[Source data — start]
(** ** Platform slots *)

Record platformSlotState := MkSlot {
  inst : Z;
  slot : Z;
  description : string;
  deviceName : string;
  service : string;
  dateTime : string;
  notifType : Z;
  hasType : bool;
  pushTypeKnown : bool;
  active : option bool;
  acknowledged : bool
}.

Definition new_slot (i s : Z) : platformSlotState := MkSlot i s "" "" "" "" 0 false false None false.

Definition slot_key (i s : Z) : string := dec i +:+ "-" +:+ dec s.
Definition bannerID (ps : platformSlotState) : string := "victron-platform-" +:+ slot_key (inst ps) (slot ps).

Definition toNotification (ps : platformSlotState) : option Notification :=
  if acknowledged ps then None
  else
    let desc := TrimSpace (description ps) in
    if String.eqb desc "" then None
    else
      let level := if hasType ps
                   then if notifType ps =? 0 then "warning" else if notifType ps =? 2 then "info" else "alarm"
                   else "alarm" in
      let body := if String.eqb (deviceName ps) "" then service ps else deviceName ps in
      Some (MkNotification (bannerID ps) level desc body "victron" (dateTime ps) (negb (pushTypeKnown ps))).

Definition with_texts (d n s t : string) (ps : platformSlotState) : platformSlotState :=
  MkSlot (inst ps) (slot ps) d n s t (notifType ps) (hasType ps) (pushTypeKnown ps) (active ps) (acknowledged ps).
Definition with_type (ty : Z) (has known : bool) (ps : platformSlotState) : platformSlotState :=
  MkSlot (inst ps) (slot ps) (description ps) (deviceName ps) (service ps) (dateTime ps) ty has known
         (active ps) (acknowledged ps).
Definition with_flags (a : option bool) (k : bool) (ps : platformSlotState) : platformSlotState :=
  MkSlot (inst ps) (slot ps) (description ps) (deviceName ps) (service ps) (dateTime ps) (notifType ps)
         (hasType ps) (pushTypeKnown ps) a k.

Definition set_text (field text : string) (ps : platformSlotState) : platformSlotState :=
  if String.eqb field "Description" then with_texts text (deviceName ps) (service ps) (dateTime ps) ps
  else if String.eqb field "DeviceName" then with_texts (description ps) text (service ps) (dateTime ps) ps
  else if String.eqb field "Service" then with_texts (description ps) (deviceName ps) text (dateTime ps) ps
  else ps.
Definition set_dateTime (t : string) (ps : platformSlotState) : platformSlotState :=
  with_texts (description ps) (deviceName ps) (service ps) t ps.

Definition clearField (field : string) (ps : platformSlotState) : platformSlotState :=
  if String.eqb field "DateTime" then set_dateTime "" ps
  else if String.eqb field "Type" then with_type (notifType ps) false false ps
  else if String.eqb field "Acknowledged" then with_flags (active ps) false ps
  else if String.eqb field "Active" then with_flags None (acknowledged ps) ps
  else set_text field "" ps.

Definition is_text (v : gval) : bool := match v with GString _ => true | _ => false end.

Definition setType (value : gval) (ps : platformSlotState) : platformSlotState :=
  match NativeNotificationLevel value with
  | Some level => with_type level true (negb (is_text value)) ps
  | None => with_type (notifType ps) (hasType ps) false ps
  end.

(** A value that is not nil. *)
Definition setField (field : string) (value : gval) (ps : platformSlotState) : platformSlotState :=
  if String.eqb field "DateTime" then set_dateTime (NotificationTime value) ps
  else if String.eqb field "Type" then setType value ps
  else if String.eqb field "Acknowledged" then
    match NativeNotificationBool value with Some b => with_flags (active ps) b ps | None => ps end
  else if String.eqb field "Active" then
    match NativeNotificationBool value with Some b => with_flags (Some b) (acknowledged ps) ps | None => ps end
  else match value with GString str => set_text field (TrimSpace str) ps | _ => ps end.

Definition updateField (field : string) (value : gval) (ps : platformSlotState) : platformSlotState :=
  match value with GNil => clearField field ps | _ => setField field value ps end.

(** ** The client *)

Record Client := MkClient {
  notifications : list Notification;
  platformSlots : gmap string platformSlotState;
  platformNotifsSeen : bool;
  alarmValues : gmap string Z;
  gatewayMode : bool;
  pushGeneration : Z;
  mqttSession : Z
}.

Definition NewClient : Client := MkClient [] ∅ false ∅ false 0 0.

Definition with_notifications (ns : list Notification) (c : Client) : Client :=
  MkClient ns (platformSlots c) (platformNotifsSeen c) (alarmValues c) (gatewayMode c) (pushGeneration c)
           (mqttSession c).

(** What [encoding/json] makes of a payload that should be [{"value": ...}]. *)
Inductive payload : Type :=
| Empty
| Malformed
| Fields (o : list (string * gval)).

(** The fields of a controller notification after decoding. *)
Record raw_notification := MkRaw {
  raw_id : string; raw_level : string; raw_title : string; raw_body : string; raw_source : string; raw_ts : string }.

(** The banner of a controller message. *)
Definition controller_banner (raw : raw_notification) : option Notification :=
  let id := TrimSpace (raw_id raw) in
  let title := TrimSpace (raw_title raw) in
  if String.eqb id "" && String.eqb title "" then None
  else
    let level := ToLower (TrimSpace (raw_level raw)) in
    Some (MkNotification (if String.eqb id "" then title else id)
            (if existsb (String.eqb level) ["info"; "warning"; "alarm"] then level else "info")
            (if String.eqb title "" then id else title) (raw_body raw)
            (if String.eqb (raw_source raw) "" then "inverter-control" else raw_source raw)
            (raw_ts raw) false).

(** [applyNotificationMessage] after its checks. *)
Definition apply_raw (raw : raw_notification) (c : Client) : Client :=
  match controller_banner raw with
  | Some n => with_notifications (upsertNotification (notifications c) n) c
  | None => c
  end.

Definition decodeAlarmValue (p : payload) : option Z :=
  match p with
  | Empty => Some 0
  | Malformed => None
  | Fields o =>
      match assoc "value" o with
      | None => None
      | Some GNil => Some 0
      | Some v => NativeNotificationLevel v
      end
  end.

(** The banner of an alarm topic at value 1 or 2. *)
Definition alarm_banner (topic : string) (value : Z) : Notification :=
  let parts := split_on "/" topic in
  let part i := default "" (parts !! i) in
  let n := length parts in
  let svc := if (4 <? n)%nat
             then part 2%nat +:+ (if (5 <? n)%nat && String.eqb (part 4%nat) "Alarms" then "_" +:+ part 3%nat else "")
             else "device" in
  let name := if (4 <? n)%nat then part (n - 1)%nat else topic in
  MkNotification ("victron-" +:+ topic) (if value =? 2 then "alarm" else "warning") (prettyServiceName svc)
    (prettyAlarmName name +:+ ": " +:+ (if value =? 2 then "Alarm" else "Warning")) "victron" "" false.

(** [onAlarmMessage], with [setAlarmValue]. *)
Definition onAlarmMessage (topic : string) (p : payload) (c : Client) : Client :=
  if platformNotifsSeen c then c
  else
    match decodeAlarmValue p with
    | None => c
    | Some value =>
        if default 0 (alarmValues c !! topic) =? value then c
        else
          let c := MkClient (notifications c) (platformSlots c) (platformNotifsSeen c)
                            (<[topic := value]> (alarmValues c)) (gatewayMode c) (pushGeneration c)
                            (mqttSession c) in
          if (value =? 1) || (value =? 2)
          then with_notifications (upsertNotification (notifications c) (alarm_banner topic value)) c
          else with_notifications (without ("victron-" +:+ topic) (notifications c)) c
    end.

Definition validPortal (portal : string) : bool :=
  negb (String.eqb portal "") &&
  forallb (λ r, between 97 122 r || between 65 90 r || between 48 57 r || (r =? 45) || (r =? 95)) (runes portal).

Record platformNotificationUpdate := MkUpdate { u_inst : Z; u_slot : Z; u_field : string; u_value : gval }.

Definition decodePlatformNotification (topic : string) (p : payload) : option platformNotificationUpdate :=
  match split_on "/" topic with
  | [p0; portal; p2; p3; p4; p5; p6] =>
      if negb (String.eqb p0 "N") || negb (validPortal portal) || negb (String.eqb p2 "platform") ||
         negb (String.eqb p4 "Notifications") then None
      else
        '(i, s, field) ← ParsePlatformNotificationKey (String.concat "/" [p3; p4; p5; p6]);
        value ← match p with Empty => Some GNil | Malformed => None | Fields o => assoc "value" o end;
        if ValidPlatformNotificationValue field value then Some (MkUpdate i s field value) else None
  | _ => None
  end.

Definition updated_slots (u : platformNotificationUpdate) (slots : gmap string platformSlotState)
  : gmap string platformSlotState :=
  let key := slot_key (u_inst u) (u_slot u) in
  <[key := updateField (u_field u) (u_value u) (default (new_slot (u_inst u) (u_slot u)) (slots !! key))]> slots.

Section client.
(** The order in which the language iterates over a map. *)
Variable iterate : gmap string platformSlotState -> list platformSlotState.

Definition updatePlatformSlots (u : platformNotificationUpdate) (c : Client) : Client :=
  MkClient (notifications c) (updated_slots u (platformSlots c)) true (alarmValues c) (gatewayMode c)
           (pushGeneration c) (mqttSession c).

(** [applyPlatformNotification] after its checks: banners that are not native
    stay, native ones are rebuilt from the slots. *)
Definition apply_update (u : platformNotificationUpdate) (c : Client) : Client :=
  let c := updatePlatformSlots u c in
  let kept := List.filter (λ n, negb (native n)) (notifications c) in
  with_notifications (newest (kept ++ omap toNotification (iterate (platformSlots c)))) c.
[Source data — finish]
Precisely the lines between those holding "platformSlots : gmap" and "Definition NewClient : Client", inclusive, are to be reproduced from the listing above, with nothing added.

  platformSlots : gmap string platformSlotState;
  platformNotifsSeen : bool;
  alarmValues : gmap string Z;
  gatewayMode : bool;
  pushGeneration : Z;
  mqttSession : Z
}.

Definition NewClient : Client := MkClient [] ∅ false ∅ false 0 0.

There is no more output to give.